It began with a lie: that Britain could leave the EU but still keep all the advantages of membership. We could walk away from the responsibi­lities and irritation­s of political union, but still claim all the benefits of the economic union that comes with it. The EU would be so keen to keep us, they’d agree whatever we asked for. We’d be inside it and outside at the same time – inside for the bits we liked, outside for the bits we didn’t. Cake could be had and eaten.

Then we moved from cake to fudge. To keep the Tory party together, Mrs May’s approach has been to fudge, postponing the day of reckoning until after we’ve left. No choice had to be made. We can become both Canada and Norway. She’s still trying. It hasn’t united her party, and reality has caught up with her anyway. The rubber hit the road at the Irish border, but this isn’t really an Irish question. Leaving the EU is all about setting up new borders, for trade and regulation. It just happens that the only land border we have with the EU is that fractal line round six Irish counties which we’ve repeatedly promised would never be a hard border again. By its own lights, the EU has been reasonable, accommodat­ing Mrs May’s ambiguity and fudge, but no amount of flexibilit­y can avoid the fact that the EU’S border has to be somewhere, and we have to be inside it or outside it. Remember Schrödinge­r’s cat, in a box and supposedly alive and dead the same time? The point is that, when you open the box, it turns out to be one or the other.

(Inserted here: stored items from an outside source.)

Lemma lookup_foldl_delete (m : gmap bytes bytes) ks k :
  foldl (flip delete) m ks !! k = if decide (k ∈ ks) then None else m !! k.
Proof.
  revert m; induction ks as [|x ks IH]; intros m; cbn [foldl flip].
  { rewrite decide_False; [done|]. by intros ?%elem_of_nil. }
  rewrite IH. destruct (decide (k ∈ ks)) as [Hk|Hk].
  - by rewrite decide_True by (by right).
  - destruct (decide (x = k)) as [->|Hne].
    + rewrite lookup_delete_eq, decide_True by left. done.
    + rewrite lookup_delete_ne, decide_False by (done || (intros [->|?]%elem_of_cons; done)). done.
Qed.

(** When every record is a well-formed action, the cleanup forgets exactly the actions that
    were processed longer ago than the retention period, and keeps all others unchanged. *)
Theorem cleanup_forgets_expired now (aq : queue) l :
  kv_ok (store aq) → kv_entries (store aq) = Ok l →
  Forall (λ kv, is_Some (unmarshalAction kv.2)) l →
  (∀ ks, (kv_Delete ks (store aq)).2 = None) →
  ∀ id, kv_view (store (cleanupActions now aq)) !! id =
    match kv_view (store aq) !! id with
    | Some v => if is_expired now v then None else Some v
    | None => None
    end.
Proof.
  intros Hok El Hall Hdel id. unfold cleanupActions, kv_ForEach. rewrite El.
  rewrite cleanup_forEach by done. cbn [app store with_store].
  set (ks := map fst _). destruct (kv_Delete_spec ks (store aq) Hok) as [_ Hv].
  rewrite Hdel in Hv. rewrite Hv, lookup_foldl_delete.
  destruct (kv_entries_spec (store aq) Hok) as [(l' & El' & Hp)|[e He]]; [|congruence].
  rewrite El in El'. injection El' as <-.
  assert (Hks : id ∈ ks ↔ ∃ v, kv_view (store aq) !! id = Some v ∧ is_expired now v = true).
  { unfold ks. rewrite list_elem_of_fmap. split.
    - intros ([k v] & -> & [Hx Hin]%list_elem_of_filter). exists v. split; [|by apply Is_true_true].
      rewrite Hp in Hin. by apply elem_of_map_to_list.
    - intros (v & Hl & Hx). exists (id, v). split; [done|]. apply list_elem_of_filter.
      split; [by apply Is_true_true|]. rewrite Hp. by apply elem_of_map_to_list. }
  destruct (decide (id ∈ ks)) as [Hin|Hin].
  - apply Hks in Hin as (v & -> & ->). done.
  - destruct (kv_view (store aq) !! id) as [v|] eqn:Ev; [|done].
    destruct (is_expired now v) eqn:Ex; [|done]. exfalso. apply Hin, Hks. eauto.
Qed.
End Update.
(** ** Witnesses *)

(** A toy format: id, type and the quarter of processing in one byte each *)
Definition toyJSON : ActionJSON := {|
  decodeActions data := Some [data; data];
  unmarshalAction raw :=
    match raw with
    | [i; ty; p] => Some (Action [i] 100 [ty] (byte_Z p * (actionRetentionPeriod / 2)))
    | _ => None
    end;
  marshalAction a := Some (ID a ++ Type_ a ++ [x01])
|}.

Definition toyEnv : callEnv := CallEnv 50 (λ _ _, None) 7.
Definition toyQueue : @queue InMemory.store := Queue {[ bs "t" ]} InMemory.NewStore None.
Definition toyRequests : list request := [RUpdate (λ _, toyEnv) (bs "xt0"); RUpdate (λ _, toyEnv) (bs "xt0")].

Lemma at_most_once_witness :
  let tr := (@run _ _ toyJSON toyQueue toyRequests).2 in
  NoDup (done_ids tr) ∧ done_ids tr = [bs "x"].
Proof.
  split; [|vm_compute; reflexivity].
  pose proof (@at_most_once _ _ toyJSON _ _ ltac:(intros a; by eexists) toyQueue toyRequests
    InMemory.wf_NewStore) as H.
  destruct (@run _ _ toyJSON toyQueue toyRequests) as [aq' tr]. apply H.
Defined.

Lemma Update_reports_last_error_witness :
  let '(_, tr, e) := @Update _ _ toyJSON (λ _, CallEnv 50 (λ _ _, Some EOF) 7) (bs "xt0") toyQueue in
  e = last_error tr ∧ (e = None ↔ Forall (λ ev, ev_err ev = None) tr).
Proof. by apply (@Update_reports_last_error _ _ toyJSON _ _ _ [bs "xt0"; bs "xt0"]). Defined.

Definition toyRecords : @queue InMemory.store :=
  Queue ∅ (Some (InMemory.Store (<[bs "a" := bs "at" ++ [x00]]> (<[bs "b" := bs "bt" ++ [x03]]> ∅))
    [bs "b"; bs "a"] 0)) None.

Lemma toyRecords_ok : InMemory.wf_store (store toyRecords).
Proof.
  assert (E : foldl InMemory.apply_op InMemory.NewStore
    [InMemory.OSet (bs "b") (bs "bt" ++ [x03]); InMemory.OSet (bs "a") (bs "at" ++ [x00])] =
    store toyRecords) by reflexivity.
  rewrite <- E. apply InMemory.wf_apply_op, InMemory.wf_apply_op, InMemory.wf_NewStore.
Qed.

Lemma cleanup_forgets_expired_witness :
  let aq' := @cleanupActions _ _ toyJSON (actionRetentionPeriod + 1) toyRecords in
  kv_view (store aq') !! bs "a" = None ∧ kv_view (store aq') !! bs "b" = Some (bs "bt" ++ [x03]).
Proof.
  pose proof (@cleanup_forgets_expired _ _ toyJSON _ (actionRetentionPeriod + 1) toyRecords
    [(bs "b", bs "bt" ++ [x03]); (bs "a", bs "at" ++ [x00])] toyRecords_ok eq_refl) as H.
  cbv zeta. rewrite !H; try (repeat constructor; by eexists); split; vm_compute; reflexivity.
Defined.
End ActionQueue.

That’s what Mrs May’s supposed deal tries to avoid: opening the box – making up our mind about the future relationsh­ip. But the Irish backstops remind us we must decide whether to be in or out of the EU’S customs and regulatory borders. Out means a border of some sort, either on the island of Ireland or across the Irish Sea. This basic contradict­ion in the Prime Minister’s position was willed on her by a split party, but her terrible tactics have made things worse. Triggering Article 50 put a gun to Britain’s head. She didn’t have to set the deadline we are now staring at. Her negotiatin­g position was a criss-cross of red lines, ruling the possible out, and only the impossible in.

Now, in the endgame, her tactics could do irreparabl­e harm. Her deal will not survive parliament. Too many oppose it. She needs DUP support, but they know how to say No. Brexiteers denounce her. They cannot depose her, but won’t vote for her plan. Otherwise loyal Tories despair of her. She’s tells her party it’s her deal or no deal: take what’s on the table, or leave with nothing – no transition, no trade deal, no protection for citizens’ rights – only disruption and chaos. But they won’t all vote for it. Nor will the opposition.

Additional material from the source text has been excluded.